- **Source data**:

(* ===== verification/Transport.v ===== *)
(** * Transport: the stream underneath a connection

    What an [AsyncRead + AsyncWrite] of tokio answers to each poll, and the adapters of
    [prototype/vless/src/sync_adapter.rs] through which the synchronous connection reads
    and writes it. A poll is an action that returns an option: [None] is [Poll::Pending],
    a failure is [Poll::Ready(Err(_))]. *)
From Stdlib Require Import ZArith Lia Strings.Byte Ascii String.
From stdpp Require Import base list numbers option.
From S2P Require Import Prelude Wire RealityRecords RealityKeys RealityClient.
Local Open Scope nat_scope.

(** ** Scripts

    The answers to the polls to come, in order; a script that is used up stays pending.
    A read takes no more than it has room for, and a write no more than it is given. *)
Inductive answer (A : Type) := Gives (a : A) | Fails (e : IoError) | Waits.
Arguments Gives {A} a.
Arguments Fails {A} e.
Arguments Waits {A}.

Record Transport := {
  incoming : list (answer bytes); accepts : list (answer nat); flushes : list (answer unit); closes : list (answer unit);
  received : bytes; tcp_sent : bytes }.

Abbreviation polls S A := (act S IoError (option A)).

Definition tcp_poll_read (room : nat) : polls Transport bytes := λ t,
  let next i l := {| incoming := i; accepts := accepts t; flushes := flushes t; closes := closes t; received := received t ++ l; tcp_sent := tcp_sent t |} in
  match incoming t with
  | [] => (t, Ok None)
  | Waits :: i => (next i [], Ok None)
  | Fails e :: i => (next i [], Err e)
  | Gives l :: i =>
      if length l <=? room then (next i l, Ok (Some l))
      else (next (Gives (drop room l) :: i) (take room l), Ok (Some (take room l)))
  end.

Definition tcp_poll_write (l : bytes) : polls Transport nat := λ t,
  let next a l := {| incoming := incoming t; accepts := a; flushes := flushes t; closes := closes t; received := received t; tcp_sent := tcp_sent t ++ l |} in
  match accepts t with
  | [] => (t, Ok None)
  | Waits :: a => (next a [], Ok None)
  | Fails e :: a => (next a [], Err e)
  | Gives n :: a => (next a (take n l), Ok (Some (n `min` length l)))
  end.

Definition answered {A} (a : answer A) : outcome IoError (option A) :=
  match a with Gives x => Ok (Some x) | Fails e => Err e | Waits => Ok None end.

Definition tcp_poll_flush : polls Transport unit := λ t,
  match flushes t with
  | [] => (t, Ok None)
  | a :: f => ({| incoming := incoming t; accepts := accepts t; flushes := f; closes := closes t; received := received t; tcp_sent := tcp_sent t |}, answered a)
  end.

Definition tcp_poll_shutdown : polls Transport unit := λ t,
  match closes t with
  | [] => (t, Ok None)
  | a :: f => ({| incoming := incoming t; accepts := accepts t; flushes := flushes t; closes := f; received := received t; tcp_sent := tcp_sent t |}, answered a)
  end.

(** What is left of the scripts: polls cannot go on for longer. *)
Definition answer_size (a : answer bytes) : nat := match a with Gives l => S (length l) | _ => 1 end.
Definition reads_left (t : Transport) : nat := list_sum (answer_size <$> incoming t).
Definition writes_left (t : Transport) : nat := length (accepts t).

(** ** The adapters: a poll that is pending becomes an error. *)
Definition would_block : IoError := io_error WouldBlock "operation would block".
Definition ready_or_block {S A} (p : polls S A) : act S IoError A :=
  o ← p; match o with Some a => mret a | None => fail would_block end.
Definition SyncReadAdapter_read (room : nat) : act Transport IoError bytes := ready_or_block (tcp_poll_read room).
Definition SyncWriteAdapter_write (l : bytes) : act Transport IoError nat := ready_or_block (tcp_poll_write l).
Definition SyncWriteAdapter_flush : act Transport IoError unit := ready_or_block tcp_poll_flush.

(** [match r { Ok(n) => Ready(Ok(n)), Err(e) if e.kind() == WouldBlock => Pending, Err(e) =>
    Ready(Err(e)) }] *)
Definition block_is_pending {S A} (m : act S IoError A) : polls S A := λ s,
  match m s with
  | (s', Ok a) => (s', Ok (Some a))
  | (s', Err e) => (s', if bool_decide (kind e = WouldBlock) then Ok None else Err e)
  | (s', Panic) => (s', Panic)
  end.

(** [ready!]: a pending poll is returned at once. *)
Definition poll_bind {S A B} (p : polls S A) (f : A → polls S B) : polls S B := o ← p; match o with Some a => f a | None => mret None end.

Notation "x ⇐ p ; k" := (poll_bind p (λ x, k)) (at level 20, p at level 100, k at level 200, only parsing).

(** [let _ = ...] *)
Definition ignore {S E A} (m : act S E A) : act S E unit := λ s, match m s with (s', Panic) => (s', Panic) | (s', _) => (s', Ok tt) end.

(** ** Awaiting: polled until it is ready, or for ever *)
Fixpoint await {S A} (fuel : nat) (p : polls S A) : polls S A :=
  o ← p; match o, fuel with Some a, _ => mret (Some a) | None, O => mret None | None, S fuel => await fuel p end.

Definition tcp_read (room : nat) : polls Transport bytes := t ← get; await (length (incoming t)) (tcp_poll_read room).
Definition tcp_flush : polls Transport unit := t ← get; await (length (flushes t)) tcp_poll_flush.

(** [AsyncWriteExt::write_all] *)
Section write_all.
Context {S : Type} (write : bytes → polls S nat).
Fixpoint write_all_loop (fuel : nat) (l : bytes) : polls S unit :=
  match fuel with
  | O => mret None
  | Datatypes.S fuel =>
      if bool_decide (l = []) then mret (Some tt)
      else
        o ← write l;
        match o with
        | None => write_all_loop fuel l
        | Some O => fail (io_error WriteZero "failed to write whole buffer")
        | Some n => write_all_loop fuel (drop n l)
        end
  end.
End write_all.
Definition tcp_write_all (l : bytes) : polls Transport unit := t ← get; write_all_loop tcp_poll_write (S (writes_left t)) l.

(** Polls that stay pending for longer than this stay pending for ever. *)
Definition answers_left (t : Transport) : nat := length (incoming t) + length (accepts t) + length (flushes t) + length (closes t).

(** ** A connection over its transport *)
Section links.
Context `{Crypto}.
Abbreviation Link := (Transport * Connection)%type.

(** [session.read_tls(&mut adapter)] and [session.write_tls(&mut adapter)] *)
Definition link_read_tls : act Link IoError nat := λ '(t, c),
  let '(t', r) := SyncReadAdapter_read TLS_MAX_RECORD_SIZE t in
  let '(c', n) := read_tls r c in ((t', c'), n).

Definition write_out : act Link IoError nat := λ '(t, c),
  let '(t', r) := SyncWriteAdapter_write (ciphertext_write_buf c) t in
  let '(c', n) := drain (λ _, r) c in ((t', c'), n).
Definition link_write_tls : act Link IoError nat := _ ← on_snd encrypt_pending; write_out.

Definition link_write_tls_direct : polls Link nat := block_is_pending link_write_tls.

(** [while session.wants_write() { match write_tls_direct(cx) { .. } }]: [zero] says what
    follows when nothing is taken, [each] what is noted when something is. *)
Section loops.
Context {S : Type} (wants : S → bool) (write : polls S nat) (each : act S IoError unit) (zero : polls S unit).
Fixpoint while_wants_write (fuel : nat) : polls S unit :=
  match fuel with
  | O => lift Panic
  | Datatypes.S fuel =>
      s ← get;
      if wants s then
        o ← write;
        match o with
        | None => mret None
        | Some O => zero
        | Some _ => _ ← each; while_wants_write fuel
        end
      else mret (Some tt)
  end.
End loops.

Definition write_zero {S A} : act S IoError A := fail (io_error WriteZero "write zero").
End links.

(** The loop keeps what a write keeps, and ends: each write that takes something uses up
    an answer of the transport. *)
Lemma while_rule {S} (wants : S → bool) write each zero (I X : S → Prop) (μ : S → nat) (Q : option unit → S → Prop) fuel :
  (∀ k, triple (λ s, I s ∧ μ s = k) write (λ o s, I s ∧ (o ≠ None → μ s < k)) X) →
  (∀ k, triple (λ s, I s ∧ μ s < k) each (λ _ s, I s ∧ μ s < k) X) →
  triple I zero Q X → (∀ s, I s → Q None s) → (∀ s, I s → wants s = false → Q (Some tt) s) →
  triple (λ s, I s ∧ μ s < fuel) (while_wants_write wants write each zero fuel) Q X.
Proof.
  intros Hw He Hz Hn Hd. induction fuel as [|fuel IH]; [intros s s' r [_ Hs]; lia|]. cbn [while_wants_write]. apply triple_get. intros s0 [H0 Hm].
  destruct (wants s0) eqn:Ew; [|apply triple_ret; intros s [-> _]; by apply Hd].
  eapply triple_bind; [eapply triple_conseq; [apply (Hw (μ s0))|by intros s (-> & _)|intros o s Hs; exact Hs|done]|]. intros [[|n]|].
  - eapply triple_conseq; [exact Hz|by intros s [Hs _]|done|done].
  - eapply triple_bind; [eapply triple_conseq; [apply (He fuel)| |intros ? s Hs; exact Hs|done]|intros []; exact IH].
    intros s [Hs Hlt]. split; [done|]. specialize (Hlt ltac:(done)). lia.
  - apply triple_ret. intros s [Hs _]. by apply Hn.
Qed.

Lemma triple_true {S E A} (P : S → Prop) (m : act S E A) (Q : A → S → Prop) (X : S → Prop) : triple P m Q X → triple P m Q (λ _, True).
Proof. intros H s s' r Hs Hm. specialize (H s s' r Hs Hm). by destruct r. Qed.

- **Exercise goal**: Only those lines of the entries above that run from the line containing "From stdpp Require" to the line containing "The answers to", both included, should be transcribed exactly.

- **Output of the task**:
From stdpp Require Import base list numbers option.
From S2P Require Import Prelude Wire RealityRecords RealityKeys RealityClient.
Local Open Scope nat_scope.

(** ** Scripts

    The answers to the polls to come, in order; a script that is used up stays pending.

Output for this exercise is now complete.